In situ charcoal production in Acacia decurrens‐based taungya system improved soil properties and productivity of three agricultural crops in the highlands of Ethiopia

Short‐term in situ charcoal production‐induced changes in soil properties and crop productivity of acidic soil in Acacia decurrens‐based taungya system were assessed in the Guder watershed of northwestern Ethiopia. Data were collected through field study, pot experiment and interviews with local farmers. The field study involved a survey of 36 paired charcoal production kiln sites and adjacent reference sites in 18 croplands to analyse soil physicochemical properties and productivity of tef (Eragrostis tef), barley (Hordeum vulgare) and wheat (Triticum aestivum). A pot experiment was undertaken with wheat to investigate seed germination and chemical fertilizer needs at charcoal production sites. Local farmers were interviewed for their perceptions and management practices.

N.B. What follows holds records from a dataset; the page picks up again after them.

(* ===== verification/ConnectionSafe.v ===== *)
(** * Connections under every interleaving

    The goroutines of a connection, and what holds of it however their actions
    interleave: the stop channel is closed at most once and only when the connection
    is closed, the state only moves forward, and a connection that is closed
    gracefully has waited for the calls that were in flight. *)

From S2P Require Import Prelude Conc Errors Buffer Checksum Frame Messages Fragment Mex ReqRes Health Connection.

(** ** Exchange sets between two moments *)

Definition live (s : messageExchangeSet) (ref : nat) : Prop :=
  ∃ id, exchanges s !! id = Some ref.

(** No exchange is freed, and one that has been removed does not come back. *)
Definition set_later (s s' : messageExchangeSet) : Prop :=
  dom (heap s) ⊆ dom (heap s')
  ∧ ∀ ref, ref ∈ dom (heap s) → live s' ref → live s ref.

#[export] Instance set_later_po : PreOrder set_later.
Proof.
  split.
  - intros s. by split.
  - intros s1 s2 s3 [Hd1 Hl1] [Hd2 Hl2]. split; [by etransitivity|].
    intros ref Hr Hl. apply Hl1; [done|]. apply Hl2; [by apply Hd1|done].
Qed.

Definition set_sane (s : messageExchangeSet) : Prop := map_Forall (λ _ m, mex_sane m) (heap s).

(** An operation of a set that keeps both. *)
Definition set_good (s s' : messageExchangeSet) : Prop := set_later s s' ∧ (set_sane s → set_sane s').

Lemma set_good_refl s : set_good s s.
Proof. split; [done|auto]. Qed.

Lemma set_good_trans s1 s2 s3 : set_good s1 s2 → set_good s2 s3 → set_good s1 s3.
Proof. intros [H1 K1] [H2 K2]. split; [by etransitivity|auto]. Qed.

(** Changing one exchange, forgetting ids, and making callbacks. *)
Lemma set_good_heap ref m m' s :
  heap s !! ref = Some m → (mex_sane m → mex_sane m') →
  set_good s (set_heap (<[ref:=m']> (heap s)) s).
Proof.
  intros Hm Hs. split; [split|].
  - cbn. rewrite dom_insert. set_solver.
  - intros r _ Hl. exact Hl.
  - intros Hall. unfold set_sane. cbn. apply map_Forall_insert_2; [|done]. apply Hs, (Hall ref m Hm).
Qed.

Lemma set_good_delete id s ex old :
  ex = exchanges s ∨ ex = delete id (exchanges s) → set_good s (set_maps ex old s).
Proof.
  intros Hex. split; [split; [done|]|auto]. intros r _ [i Hi]. exists i.
  destruct Hex as [->| ->]; [done|]. cbn in Hi. by apply lookup_delete_Some in Hi as [_ ?].
Qed.
Lemma ArgRead_spec st st' free r d args n :
  ridle st r (d :: args) n → args ≠ [] → (n < fuel)%nat → (length d < sum_list free)%nat →
  ∃ r' n', (err ← argReader false st st';
            ArgReadHelper_Read (H := argReader_ioReader fuel) free err) r = Ret ((d, None), r')
  ∧ ridle st' r' args n' ∧ (n' < fuel)%nat.
Proof.
  intros Hidle Hne Hn Hd.
  destruct (argReader_spec msgs callID st st' false r _ n Hidle)
    as (r1 & rest & H1 & Hinv1 & Hun1 & Hl1 & Hs1). run_with H1.
  destruct (read_all_spec (H0 := RG msgs callID st') fuel free [] r1 rest d args Hinv1 Hun1)
    as (r2 & rest2 & H2 & Hinv2 & Hun2 & _ & Hs2 & Hl2); [lia|by rewrite Hs1|done|].
  apply ReadAll_read_all in H2. unfold ArgReadHelper_Read, ArgReadHelper_read. run_with H2.
  destruct (EnsureEmpty_spec st' (str "read arg") r2 rest2 args Hinv2 Hun2)
    as (r3 & rest3 & H3 & Hinv3 & Hun3 & Heof & Hs3 & Hl3); [lia|by rewrite Hs2, Hs1|].
  run_with H3. cbn [io_Close argReader_ioCloser].
  destruct (reader_Close_spec (H0 := RG msgs callID st') r3 rest3 _ Hinv3 Heof Hun3)
    as (r4 & H4 & Hidle4 & _); [done|by rewrite Hs3, Hs2, Hs1|].
  run_with H4. exists r4, (length rest3). split_and!; [done|done|lia].
Qed.

Lemma readMethod_spec free r d args n :
  ridle reqResReaderPreArg1 r (d :: args) n → args ≠ [] → (n < fuel)%nat →
  (length d < sum_list free)%nat →
  ∃ r' n', readMethod fuel free r = Ret ((d, None), r')
  ∧ ridle reqResReaderPreArg2 r' args n' ∧ (n' < fuel)%nat.
Proof.
  intros Hidle Hne Hn Hd.
  destruct (ArgRead_spec _ reqResReaderPreArg2 free r d args n Hidle Hne Hn Hd) as (r' & n' & Hrun & Hr').
  exists r', n'. split; [|exact Hr']. unfold readMethod, arg1Reader.
  unfold mbind, gost_bind in *.
  destruct (argReader false reqResReaderPreArg1 reqResReaderPreArg2 r) as [[e r0]| |]; try done.
  by rewrite Hrun.
Qed.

The production and short‐term presence of charcoal in kiln sites significantly increased sand fraction, pH, organic carbon, available phosphorous, exchangeable Mg2+ and exchangeable K+ compared with the reference sites. Charcoal production practice raised pH by 0.83 units, organic carbon, available P and exchangeable K+ by 40%, 92% and 303%, respectively. Exchangeable acidity and exchangeable Al3+ were lowered by over 80% at kiln sites. Both aboveground biomass and grain yield of tef, barley and wheat were, on average, 135% higher at kiln sites than at the reference sites. Furthermore, crops grown at kiln sites were taller and had greener and larger leaves. Farmers' responses indicated higher crop productivity and reduced inorganic fertilizer application at kiln sites. Results from the pot experiment provided evidence of faster seed germination, enhanced crop productivity and reduced inorganic fertilizer needs in charcoal‐treated soils. The study suggests that the inclusion of charcoal remnants and heating can increase carbon storage, improve soil properties which promote crop productivity and reduce the need for inorganic fertilizer in degraded, acidic agricultural soil.